In order to make this a more comprehensive coverage, additional such information has been taken from two other newspapers of this city, the DAILY AVALANCHE, founded in 1858 and the PUBLIC LEDGER, founded in 1865. The first two mentioned were morning dailies whereas the latter was published for daily evening distribution.
The newspapers of this period carried articles and/or news coverages of political issues and characters. The DAILY APPEAL was fiercely partisan, an advocate of the Democratic Party. The other two newspapers were less "shrill" in political matters although they were consistently pro-southern in editorial outlook. There were reports of the cotton and money markets, train and steamboat schedules, advertisements of many of the city's principal businesses and some from other localities, legal announcements, a wide variety of literary selections, an immense amount of news stories and tidbits gleaned from many newspapers throughout the country.

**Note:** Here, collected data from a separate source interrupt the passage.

(** Every run of the migration, whether it returns or raises, leaves a
    well-formed file system well formed. *)
Lemma keeps_wf_migration fuel m : keeps_wf (DrakensangMigrator.perform_migration fuel m).
Proof.
  apply keeps_wf_bind; [apply keeps_wf_log|]. intros _.
  apply keeps_wf_bind; [apply keeps_wf_ask|]. intros [|]; cbn [negb]; [|apply keeps_wf_log].
  apply keeps_wf_bind.
  { apply keeps_wf_bind; [apply keeps_wf_ask|]. intros [|]; cbn [negb]; [apply keeps_wf_ret|].
    apply keeps_wf_bind; [apply keeps_wf_log|]. intros _.
    apply keeps_wf_sys. intros. by apply mkdir_parents_wf. }
  intros _. apply keeps_wf_bind; [|intros _; apply keeps_wf_log].
  apply keeps_wf_for_each. intros t. apply keeps_wf_run.
Qed.

(** * Relations kept by every step *)

Section steps.
Context (R : world → world → Prop) `{!PreOrder R}.

Lemma steps_ret {A} (a : A) : steps R (mret a : M A).
Proof. intros w r w' [= <- <-]. reflexivity. Qed.

Lemma steps_raise {A} e : steps R (raise e : M A).
Proof. intros w r w' [= <- <-]. reflexivity. Qed.

Lemma steps_ask {A} (f : FS → A) : steps R (ask f).
Proof. intros w r w' [= <- <-]. reflexivity. Qed.

Lemma steps_bind {A B} (m : M A) (k : A → M B) :
  steps R m → (∀ a, steps R (k a)) → steps R (m ≫= k).
Proof.
  intros Hm Hk w r w'. unfold mbind, M_bind.
  destruct (m w) as [[[a|e] w1]|] eqn:Hmw; [|intros [= <- <-]|done].
  - intros H. etrans; [by apply (Hm w _ _ Hmw)|by apply (Hk a w1 _ _ H)].
  - by apply (Hm w _ _ Hmw).
Qed.

Lemma steps_try {A} (m : M A) (h : exn → M A) :
  steps R m → (∀ e, steps R (h e)) → steps R (try_except m h).
Proof.
  intros Hm Hh w r w'. unfold try_except.
  destruct (m w) as [[[a|e] w1]|] eqn:Hmw; [intros [= <- <-]| |done].
  - by apply (Hm w _ _ Hmw).
  - intros H. etrans; [by apply (Hm w _ _ Hmw)|by apply (Hh e w1 _ _ H)].
Qed.

Lemma steps_for_each {A} (l : list A) (f : A → M unit) :
  (∀ x, steps R (f x)) → steps R (for_each l f).
Proof.
  intros Hf. induction l as [|x l IH]; [apply steps_ret|].
  apply steps_bind; [apply Hf|done].
Qed.

Lemma steps_walk fuel top body :
  (∀ root dirs files, steps R (body root dirs files)) →
  steps R (os_walk_for fuel top body).
Proof.
  intros Hbody. revert top. induction fuel as [|n IH]; intros top; [done|].
  intros w r w'. cbn [os_walk_for].
  destruct (Fs.scandir (disk w) top) as [ents|]; [|intros [= <- <-]; reflexivity].
  revert w r w'. apply steps_bind; [apply Hbody|].
  intros _. apply steps_for_each. intros d. apply IH.
Qed.

End steps.

Lemma steps_weaken {A} (R R' : world → world → Prop) (m : M A) :
  (∀ w w', R w w' → R' w w') → steps R m → steps R' m.
Proof. intros HR Hm w r w' H. by apply HR, (Hm w r w'). Qed.

Section on_disk.
Context (D : FS → FS → Prop) `{!PreOrder D}.

#[local] Instance on_disk_preorder : PreOrder (on_disk D).
Proof.
  split.
  - intros w. unfold on_disk. reflexivity.
  - intros w1 w2 w3. unfold on_disk. intros. by etrans.
Qed.

Lemma steps_sys (f : FS → outcome unit * FS) :
  (∀ fs, D fs (f fs).2) → steps (on_disk D) (sys f).
Proof. intros Hf w r w' [= <- <-]. apply Hf. Qed.

Lemma steps_log level msg : steps (on_disk D) (Logger.log level msg).
Proof. intros w r w'. rewrite log_spec. intros [= <- <-]. unfold on_disk. reflexivity. Qed.

End on_disk.

#[local] Instance grows_preorder : PreOrder grows.
Proof.
  split.
  - intros fs q e H. exists e. split; [done|]. by destruct e.
  - intros fs1 fs2 fs3 H12 H23 q e H.
    destruct (H12 q e H) as (e2 & H2 & Hk2). destruct (H23 q e2 H2) as (e3 & H3 & Hk3).
    exists e3. split; [done|]. by destruct e, e2, e3.
Qed.

#[local] Instance shrinks_preorder : PreOrder shrinks.
Proof. split; [by intros fs q e|]. intros fs1 fs2 fs3 H12 H23 q e H. by apply H12, H23. Qed.

#[local] Instance same_outside_preorder P : PreOrder (same_outside P).
Proof.
  split; [by intros fs q|]. intros fs1 fs2 fs3 H12 H23 q Hq.
  by rewrite (H23 q Hq), (H12 q Hq).
Qed.

#[local] Instance keeps_dirs_preorder : PreOrder keeps_dirs.
Proof. split; [by intros fs q|]. intros fs1 fs2 fs3 H12 H23 q H. by apply H23, H12. Qed.

#[local] Instance console_extends_preorder : PreOrder console_extends.
Proof.
  split.
  - intros w. exists []. by rewrite app_nil_r, Nat.add_0_r.
  - intros w1 w2 w3 (l1 & Hs1 & Ht1 & Hc1) (l2 & Hs2 & Ht2 & Hc2).
    exists (l1 ++ l2). rewrite Hs2, Hs1, Ht2, Ht1, Hc2, Hc1, length_app, app_assoc.
    split_and!; [done|lia|done].
Qed.

Lemma same_outside_weaken (P P' : path → Prop) fs fs' :
  (∀ q, P q → P' q) → same_outside P fs fs' → same_outside P' fs fs'.
Proof. intros HP H q Hq. apply H. naive_solver. Qed.

Lemma grows_keeps_dirs fs fs' : grows fs fs' → keeps_dirs fs fs'.
Proof. intros H q Hq. destruct (H q _ Hq) as (e' & He' & Hk). by destruct e'. Qed.

Lemma grows_insert_fresh fs (p : path) e : fs !! p = None → grows fs (<[p := e]> fs).
Proof.
  intros Hp q e' Hq. exists e'. rewrite lookup_insert_ne by congruence.
  split; [done|]. by destruct e'.
Qed.

(** ** The file-system calls *)

Lemma os_mkdir_grows fs p : grows fs (Fs.os_mkdir fs p).2.
Proof.
  unfold Fs.os_mkdir. destruct (Fs.stat fs p) eqn:Hst; [reflexivity|].
  destruct (Fs.stat fs (Path.parent p)) as [[]|];
    [reflexivity| |reflexivity]. simpl.
  apply grows_insert_fresh. by destruct p.
Qed.

Lemma os_mkdir_outside fs p : same_outside (λ q, q = p) fs (Fs.os_mkdir fs p).2.
Proof.
  unfold Fs.os_mkdir. destruct (Fs.stat fs p) eqn:Hst; [reflexivity|].
  destruct (Fs.stat fs (Path.parent p)) as [[]|];
    [reflexivity| |reflexivity]. simpl.
  intros q Hq. by apply lookup_insert_ne.
Qed.

Lemma os_mkdir_Ret_dir fs p fs' :
  Fs.os_mkdir fs p = (Ret tt, fs') → Fs.is_dir fs' p = true.
Proof.
  unfold Fs.os_mkdir. destruct (Fs.stat fs p) eqn:Hst; [done|].
  destruct (Fs.stat fs (Path.parent p)) as [[]|];
    [done| |done]. intros [= <-].
  apply is_dir_stat. destruct p; [done|]. apply lookup_insert_eq.
Qed.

Besides longer articles on current topics of local interest there were so-called brevities that deal with local people and situations and death and marriage notices and from time to time genuine obituaries, from which there is considerable data relevant to the heritage interests of genealogists. Of the latter brevities cynics would tend to be dismissive, considering such information as trivia but the experienced genealogist and local historian know the value of such "tidbits" in attempting to piece together family and community histories.
The present compiler has tried to glean accurately information from these old newspapers for the year 1876, choosing it simply because it was the centennial year of our nation. He has taken at least one piece of information from each of the extant issues of the DAILY APPEAL. He has been able to annotate some of the abstracts from other research sources.
Gratitude is extended here for assistance given the compiler in this research endeavor to James R. Johnson, manager of the history and genealogy department of the Memphis Public Library and his staff; Jack D. Wood and Robert D. Taylor, Jr., librarians, Tennessee Room, Jackson-Madison County Library in Jackson, Tennessee; Sara Matthews Holmes, historian; Todd Fox, superintendent; and Donna Little, horticulturist-arborist; the last three of the Elmwood Cemetery staff in Memphis; Russ Campbell, superintendent of Temple Israel Cemetery in Memphis; Bernice Taylor Cargill, keen mid-South genealogist.